Hacker News new | ask | show | jobs
by avar 3026 days ago
Even better, the timeline:

    - February 11th: Vendor informed of the issue
    - February 25th: 28 people die because of the issue
    - February 26th: The vendor ships a fix
I'd have loved to be a fly on the wall for that phonecall on the 25th (or early on the 26th).
4 comments

You missed this date--

Feb 21--notice goes out to users to avoid "very long run times". Users do not know what that means, and ignore warning.

https://www.gao.gov/assets/220/215614.pdf (page 9)

"On February 21, 1991, the Patriot Project Office sent a message to Patriot users stating that very long run times could cause a shift in the range gate, resulting in the target being offset. The message also said a software change was being sent that would improve the system’s targeting. However, the message did not specify what constitutes very long run times. According to Army officials, they presumed that the users would not continuously run the batteries for such extended periods of time that the Patriot would fail to track targets. Therefore, they did not think that more detailed guidance was required."

That's terrible. Competent technical writing is criminally undervalued.
But there's also "presumed" and "did not think" in there. When there's a problem with your killing device you probably shouldn't use it until you've clarified what the problem is and don't just assume your end users will use it correctly.

That's like saying "It's fine, the critical vulnerability patch will be applied on reboot", while in reality all your users just suspend to disk and move that annoying reboot nag window behind the task bar where it's out of sight.

“You probably shouldn’t use it until you’ve clarified...” doesn’t work so well for a defensive system.
How long was the off/on cycle? If it was short it would be reasonable to do it periodically. I don't think one can pin the blame on the vendor alone.
Clearly the vendor thought it would be reasonable. They failed at communicating it, though. Putting a number on it would have made things clear: “The system must be rebooted after at most 12 hours [or whatever the appropriate value would be] of operation.”
> When there's a problem with your killing device

Patriot, in the role deployed in that Gulf War, is a “not being killed” device, but not really a killing device.

Per the GAO report[0]

> According to Army officials, the delay in distributing the software from the United States to all Patriot locations was due to the time it took to arrange for air and ground transportation in a wartime environment.

I'm not knowledgeable at all on how software for missile batteries was distributed in 1991 from the US to the Persian Gulf but 11 days doesn't seem unreasonable to me.

[0] https://www.gao.gov/assets/220/215614.pdf

Oh, gosh. Really?

It makes me kind of sick imagining that call.

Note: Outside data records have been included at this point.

(** C1: [Unlock(online)] leaves the record as it is when
    [IsUnlockable()] is false.  Otherwise it sets the Achieved bit, ors in
    the AchievedOnline bit exactly when [online] is true (the bit keeps
    its old value when [online] is false), touches no other flag bit, and
    stores the host time read at the call in the unlock timestamp, whether
    or not the Achieved bit was set before: a second [Unlock] stamps the
    time again. *)
Theorem Unlock_spec (host_time : Z) (online : bool) (a : t) :
  let a' := Unlock host_time online a in
  if IsUnlockable a then
    IsUnlocked a' = true
    /\ IsUnlockedOnline a' = online || IsUnlockedOnline a
    /\ flags a' =
         Z.lor (flags a)
               (if online then Z.lor kAchieved kAchievedOnline else kAchieved)
    /\ unlock_time a' = host_time
    /\ (forall (later : Z) (online' : bool),
          unlock_time (Unlock later online' a') = later)
    /\ (id a', label a', description a', unachieved_desc a',
        image_id a', gamerscore a')
       = (id a, label a, description a, unachieved_desc a,
          image_id a, gamerscore a)
  else a' = a.
Proof.
  intros a'. subst a'. destruct (IsUnlockable a) eqn:Hu.
  - pose proof (Unlock_flags host_time online a Hu) as Hf.
    repeat split.
    + rewrite IsUnlocked_bit, Hf, Z.lor_spec.
      destruct online; simpl; rewrite ?Z.lor_spec; simpl;
        now rewrite ?orb_true_r.
    + rewrite !IsUnlockedOnline_bit, Hf, Z.lor_spec.
      destruct online; simpl; rewrite ?Z.lor_spec; simpl.
      * now rewrite orb_true_r.
      * now rewrite orb_false_r.
    + exact Hf.
    + unfold Unlock. now rewrite Hu.
    + intros later online'.
      pose proof (Unlock_keeps_unlockable host_time online a) as Hk.
      rewrite Hu in Hk. unfold Unlock at 1. now rewrite Hk.
    + unfold Unlock. rewrite Hu. now destruct online.
  - unfold Unlock. now rewrite Hu.
Qed.
(** X18: with a print frequency of zero, [validate] on a loader whose first
    batch is well formed, and either has one sample or meets a library whose
    [eq] returns a contiguous tensor, stops on [i % args.print_freq] after
    that batch, and returns no precision. *)
Theorem validate_stops_on_zero_print_freq (ly : Metrics.layout)
    (bp : Metrics.Batch * list (list nat)) (rest : list Metrics.Batch) :
  Metrics.well_formed bp ->
  ly = Metrics.Contiguous \/ length (Metrics.target (fst bp)) = 1%nat ->
  Metrics.validate ly 0 (fst bp :: rest)
  = Metrics.Failed (Metrics.Python ZeroDivisionError).
Proof.
  intros Hbp Hview.
  unfold Metrics.validate. cbn [Metrics.validate_loop].
  destruct (validate_batch_result ly 0 0 bp
              {| Metrics.losses := Metrics.reset; Metrics.top1 := Metrics.reset;
                 Metrics.top5 := Metrics.reset |} Hbp Hview)
    as (m' & -> & _); try (cbn; lia).
  reflexivity.
Qed.

Lemma validate_stops_on_zero_print_freq_witness :
  Metrics.validate Metrics.Transposed 0
    [Metrics.single_batch; Metrics.sample_batch]
  = Metrics.Failed (Metrics.Python ZeroDivisionError).
Proof.
  apply (validate_stops_on_zero_print_freq Metrics.Transposed
           (Metrics.single_batch, Metrics.single_pred) [Metrics.sample_batch]).
  - repeat constructor; discriminate.
  - now right.
Defined.

(** ** The best-model copy *)

(** X19: [save_checkpoint] fails in one way only: with [FileNotFoundError]
    on the bare file name, when a copy is due, the prefix directory is not
    the working directory and the working directory has no such file; in
    every other case it returns normally. *)
Theorem save_checkpoint_failure_mode (px : Paths) (args : Args)
    (state : Checkpoint) (is_best : bool) (epoch : Z) (fs : FS) :
  let out := save_checkpoint px args state is_best epoch "checkpoint.pth.tar" fs in
  snd out = Ok tt \/
  (snd out = Raise (FileNotFoundError "checkpoint.pth.tar") /\
   is_best || snapshot_due args epoch = true /\
   dir_of px (prefix args) <> cwd px /\
   fs !! bare px "checkpoint.pth.tar" = None).
Proof.
  cbv zeta. unfold save_checkpoint, joined, bare.
  rewrite (file_at_plain px _ "checkpoint.pth.tar") by reflexivity.
  rewrite (file_at_plain px _ "checkpoint.pth.tar") by reflexivity.
  rewrite (file_at_plain px _ "model_best.pth.tar") by reflexivity.
  rewrite (file_at_plain px _ _ (has_sep_epoch_name epoch)).
  destruct (epoch_name_fresh (format_03d epoch +:+ ".pth.tar")) as [Hn1 Hn2].
  generalize dependent ("epoch" +:+ format_03d epoch +:+ ".pth.tar").
  intros ename Hn1 Hn2.
  generalize (dir_of px (prefix args)) (cwd px) (snapshot_due args epoch).
  intros pd wd due.
  unfold and_then, when, torch_save, copyfile.
  destruct (decide (pd = wd)) as [-> | Hd].
  - left. destruct is_best, due; fs_crush.
  - destruct (fs !! (wd, "checkpoint.pth.tar")) eqn:E.
    + left. destruct is_best, due; fs_crush.
    + destruct is_best, due; cbn [orb];
        first [ left; fs_crush; fail
              | right; fs_crush ].
Qed.

Section BestModel.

You're not even curious to see how it was dealt with and how the issue was expressed to the vendor? I'd never be in a meeting regarding deaths of users of my software, because I just make internal webapps, so I just cannot help but be curious as to how one of those meetings would go.
> I'd never be in a meeting regarding deaths of users of my software

I know what that's like.

About 20 years ago I was at a consulting firm supporting an electric and gas utility company. Among other things they had to do something called "markouts" which means they paint the ground at a location in a way that indicates exactly what infrastructure they have in the ground and precisely where it is. Markouts are a government organized thing. Before digging somewhere you can call a number and anybody that might possibly have infrastructure in the ground anywhere near your dig site is required to paint their markouts within a short time period. There are stiff fines if you "miss a markout."

Anyhow there was a data problem with a markout. The field worker was sent to paint a markout at the corner of two streets that actually ran parallel to each other and didn't meet. Instead of calling it in and questioning the task he did nothing. Shortly after a construction worker put a backhoe through an electrical conduit with 15K volts. There was an explosion that was heard for many miles. The worker died the next day. He died painfully.

> so I just cannot help but be curious as to how one of those meetings would go.

Finger pointing, of course. Data was being fed back and forth between systems and eventually somebody else took the blame. The field worker who ignored the markout also was blamed. We did add something to our system so that that kind of data error would raise an exception.

I learned a lot about care and diligence about data from this experience. Data errors are no joke.

Sure but

> I'd have loved to be a fly ...

loving anything about that sad scenario seems impossible.

It's a figure of speech, not a show of approval.
Even loving learning enough to avoid the next one? 'Cause that's what responder wants, to learn. "What the hell were they thinking?" is often the most pertinent knowledge of all.
I'm not, because it would bore me. I see shit like that for breakfast when studying transportation. But if you don't do it, I say it's because of your own primal instincts, so you stuff them down...
Who was the vendor?

Aren't defense contractors required to be on their toes all the time?

EDIT → Found it. The PATRIOT Project Office.